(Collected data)
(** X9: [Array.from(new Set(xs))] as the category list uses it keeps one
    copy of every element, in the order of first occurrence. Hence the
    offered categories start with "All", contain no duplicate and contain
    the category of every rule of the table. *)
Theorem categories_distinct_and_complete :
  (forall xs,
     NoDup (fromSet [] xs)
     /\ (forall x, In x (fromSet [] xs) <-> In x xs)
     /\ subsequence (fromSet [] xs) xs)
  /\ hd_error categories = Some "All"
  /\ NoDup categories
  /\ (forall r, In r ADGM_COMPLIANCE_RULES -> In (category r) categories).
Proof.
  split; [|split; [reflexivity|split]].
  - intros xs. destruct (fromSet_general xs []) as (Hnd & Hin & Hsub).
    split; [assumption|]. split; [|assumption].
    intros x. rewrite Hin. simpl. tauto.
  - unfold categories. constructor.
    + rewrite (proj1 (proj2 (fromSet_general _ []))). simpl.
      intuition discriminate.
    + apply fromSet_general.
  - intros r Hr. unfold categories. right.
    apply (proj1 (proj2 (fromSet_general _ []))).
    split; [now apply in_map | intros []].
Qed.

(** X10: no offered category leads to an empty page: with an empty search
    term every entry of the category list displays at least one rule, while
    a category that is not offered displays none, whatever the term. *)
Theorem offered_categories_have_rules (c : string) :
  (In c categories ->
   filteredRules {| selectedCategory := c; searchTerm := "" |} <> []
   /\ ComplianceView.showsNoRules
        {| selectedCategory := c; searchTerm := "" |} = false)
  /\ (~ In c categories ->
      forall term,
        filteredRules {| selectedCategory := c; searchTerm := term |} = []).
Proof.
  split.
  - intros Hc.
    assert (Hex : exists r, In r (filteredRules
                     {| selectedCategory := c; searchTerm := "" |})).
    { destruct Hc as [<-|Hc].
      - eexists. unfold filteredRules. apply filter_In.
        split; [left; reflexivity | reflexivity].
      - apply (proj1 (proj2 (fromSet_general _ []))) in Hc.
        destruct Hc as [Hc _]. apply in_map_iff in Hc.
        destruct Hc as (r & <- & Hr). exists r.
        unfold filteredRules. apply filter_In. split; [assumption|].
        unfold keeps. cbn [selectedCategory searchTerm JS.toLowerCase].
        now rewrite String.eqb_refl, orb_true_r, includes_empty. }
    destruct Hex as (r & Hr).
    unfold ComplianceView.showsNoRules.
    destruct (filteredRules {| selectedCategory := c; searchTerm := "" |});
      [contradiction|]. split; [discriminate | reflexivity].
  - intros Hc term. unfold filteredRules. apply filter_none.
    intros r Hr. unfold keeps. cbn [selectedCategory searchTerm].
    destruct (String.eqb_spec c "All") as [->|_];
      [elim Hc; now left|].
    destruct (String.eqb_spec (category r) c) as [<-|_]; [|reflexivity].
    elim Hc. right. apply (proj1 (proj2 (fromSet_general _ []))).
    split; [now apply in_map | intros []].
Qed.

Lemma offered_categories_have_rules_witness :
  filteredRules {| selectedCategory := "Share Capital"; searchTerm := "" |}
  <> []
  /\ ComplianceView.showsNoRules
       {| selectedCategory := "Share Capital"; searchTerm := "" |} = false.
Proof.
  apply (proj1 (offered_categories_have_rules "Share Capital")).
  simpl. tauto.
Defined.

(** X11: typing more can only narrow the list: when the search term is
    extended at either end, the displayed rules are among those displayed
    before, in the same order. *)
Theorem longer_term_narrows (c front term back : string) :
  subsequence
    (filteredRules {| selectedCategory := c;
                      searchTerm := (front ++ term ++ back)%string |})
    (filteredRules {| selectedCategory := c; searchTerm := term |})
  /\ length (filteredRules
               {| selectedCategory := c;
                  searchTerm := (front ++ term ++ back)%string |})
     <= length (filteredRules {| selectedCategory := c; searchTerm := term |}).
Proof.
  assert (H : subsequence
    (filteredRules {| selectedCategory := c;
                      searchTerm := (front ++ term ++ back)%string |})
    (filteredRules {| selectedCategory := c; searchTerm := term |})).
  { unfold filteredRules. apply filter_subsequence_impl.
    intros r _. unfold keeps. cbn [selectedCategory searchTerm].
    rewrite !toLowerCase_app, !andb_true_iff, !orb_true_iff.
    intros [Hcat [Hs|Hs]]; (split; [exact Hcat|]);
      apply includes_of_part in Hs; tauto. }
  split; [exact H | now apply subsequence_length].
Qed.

## [Exercise directions]
The required answer is the run of lines above, starting at the line with "Hc as [<-|Hc]." and ending at the line with "destruct Hex as (r & Hr).", reproduced exactly with both ends.

## [Answer box]
    { destruct Hc as [<-|Hc].
      - eexists. unfold filteredRules. apply filter_In.
        split; [left; reflexivity | reflexivity].
      - apply (proj1 (proj2 (fromSet_general _ []))) in Hc.
        destruct Hc as [Hc _]. apply in_map_iff in Hc.
        destruct Hc as (r & <- & Hr). exists r.
        unfold filteredRules. apply filter_In. split; [assumption|].
        unfold keeps. cbn [selectedCategory searchTerm JS.toLowerCase].
        now rewrite String.eqb_refl, orb_true_r, includes_empty. }
    destruct Hex as (r & Hr).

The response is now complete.